→ **Work order**: The result should be every line in the material below containing the string "returns".

───── Record excerpts

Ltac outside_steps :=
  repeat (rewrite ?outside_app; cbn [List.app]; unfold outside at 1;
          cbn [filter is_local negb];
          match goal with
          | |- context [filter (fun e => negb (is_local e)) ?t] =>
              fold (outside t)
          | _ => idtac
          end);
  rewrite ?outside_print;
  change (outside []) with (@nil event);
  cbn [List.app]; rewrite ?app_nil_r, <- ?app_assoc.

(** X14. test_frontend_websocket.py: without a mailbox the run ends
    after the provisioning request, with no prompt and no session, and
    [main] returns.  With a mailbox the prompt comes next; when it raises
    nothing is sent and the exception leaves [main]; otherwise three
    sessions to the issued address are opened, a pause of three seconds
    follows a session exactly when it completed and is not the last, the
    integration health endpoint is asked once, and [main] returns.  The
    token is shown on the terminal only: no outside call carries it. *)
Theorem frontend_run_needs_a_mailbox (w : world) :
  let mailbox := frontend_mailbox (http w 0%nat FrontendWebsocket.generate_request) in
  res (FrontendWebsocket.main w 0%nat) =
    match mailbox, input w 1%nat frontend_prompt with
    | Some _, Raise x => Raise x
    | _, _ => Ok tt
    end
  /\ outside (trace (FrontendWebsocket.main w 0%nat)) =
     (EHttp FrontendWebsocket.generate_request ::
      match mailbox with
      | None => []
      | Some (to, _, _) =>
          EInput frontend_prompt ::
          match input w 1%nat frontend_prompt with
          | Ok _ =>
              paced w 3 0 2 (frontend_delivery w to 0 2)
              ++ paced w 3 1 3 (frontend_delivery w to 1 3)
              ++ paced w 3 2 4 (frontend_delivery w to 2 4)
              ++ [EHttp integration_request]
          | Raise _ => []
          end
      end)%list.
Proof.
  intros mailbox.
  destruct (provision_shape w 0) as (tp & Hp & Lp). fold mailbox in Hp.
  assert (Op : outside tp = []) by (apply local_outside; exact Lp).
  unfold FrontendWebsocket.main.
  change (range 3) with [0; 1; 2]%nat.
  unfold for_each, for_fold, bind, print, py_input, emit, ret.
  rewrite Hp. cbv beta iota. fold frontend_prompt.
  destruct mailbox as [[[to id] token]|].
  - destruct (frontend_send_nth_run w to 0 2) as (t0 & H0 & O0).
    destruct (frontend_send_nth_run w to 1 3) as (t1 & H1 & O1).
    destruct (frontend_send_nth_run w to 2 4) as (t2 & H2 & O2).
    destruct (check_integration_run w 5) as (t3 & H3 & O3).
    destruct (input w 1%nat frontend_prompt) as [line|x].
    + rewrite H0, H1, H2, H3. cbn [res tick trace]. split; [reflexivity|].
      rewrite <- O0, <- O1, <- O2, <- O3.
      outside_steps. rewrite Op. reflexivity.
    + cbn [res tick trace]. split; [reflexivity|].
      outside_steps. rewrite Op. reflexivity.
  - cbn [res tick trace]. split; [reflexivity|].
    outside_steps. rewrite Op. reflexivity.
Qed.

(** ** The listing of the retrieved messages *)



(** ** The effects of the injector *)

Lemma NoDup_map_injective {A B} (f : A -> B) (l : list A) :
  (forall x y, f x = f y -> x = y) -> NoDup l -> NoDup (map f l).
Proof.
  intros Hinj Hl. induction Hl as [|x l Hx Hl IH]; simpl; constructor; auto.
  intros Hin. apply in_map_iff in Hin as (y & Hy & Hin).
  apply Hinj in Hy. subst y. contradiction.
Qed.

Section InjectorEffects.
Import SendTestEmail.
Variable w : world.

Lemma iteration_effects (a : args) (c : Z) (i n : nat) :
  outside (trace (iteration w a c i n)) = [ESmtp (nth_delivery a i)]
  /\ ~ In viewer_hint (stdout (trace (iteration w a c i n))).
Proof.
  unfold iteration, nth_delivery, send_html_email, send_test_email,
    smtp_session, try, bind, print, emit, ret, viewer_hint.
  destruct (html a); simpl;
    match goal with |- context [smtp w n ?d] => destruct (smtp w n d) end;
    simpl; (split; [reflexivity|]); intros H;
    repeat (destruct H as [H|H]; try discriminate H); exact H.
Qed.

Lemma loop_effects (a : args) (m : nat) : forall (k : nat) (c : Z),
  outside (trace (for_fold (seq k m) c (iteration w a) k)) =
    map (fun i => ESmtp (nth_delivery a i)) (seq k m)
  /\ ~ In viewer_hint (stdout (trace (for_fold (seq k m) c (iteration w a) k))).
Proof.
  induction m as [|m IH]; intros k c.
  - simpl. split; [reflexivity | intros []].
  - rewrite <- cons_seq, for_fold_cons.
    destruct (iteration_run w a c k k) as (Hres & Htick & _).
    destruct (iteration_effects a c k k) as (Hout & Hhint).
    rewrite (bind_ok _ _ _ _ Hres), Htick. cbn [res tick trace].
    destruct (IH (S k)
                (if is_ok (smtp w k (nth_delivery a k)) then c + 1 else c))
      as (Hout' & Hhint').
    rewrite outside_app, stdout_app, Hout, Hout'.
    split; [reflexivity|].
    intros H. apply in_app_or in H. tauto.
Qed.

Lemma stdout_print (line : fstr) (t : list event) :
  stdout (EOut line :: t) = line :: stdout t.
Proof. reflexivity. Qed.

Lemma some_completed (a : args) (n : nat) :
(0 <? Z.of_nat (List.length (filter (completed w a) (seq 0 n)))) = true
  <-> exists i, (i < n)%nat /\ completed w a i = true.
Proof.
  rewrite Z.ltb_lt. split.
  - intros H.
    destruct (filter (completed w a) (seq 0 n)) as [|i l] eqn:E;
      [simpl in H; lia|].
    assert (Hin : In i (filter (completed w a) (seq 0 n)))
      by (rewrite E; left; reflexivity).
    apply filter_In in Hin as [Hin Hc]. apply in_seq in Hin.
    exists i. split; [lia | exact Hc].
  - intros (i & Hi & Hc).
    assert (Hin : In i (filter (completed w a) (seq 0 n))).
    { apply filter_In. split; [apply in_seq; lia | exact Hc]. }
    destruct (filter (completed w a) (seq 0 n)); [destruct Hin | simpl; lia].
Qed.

──────────

→ **Output for this task**:
    [main] returns.  With a mailbox the prompt comes next; when it raises
    integration health endpoint is asked once, and [main] returns.  The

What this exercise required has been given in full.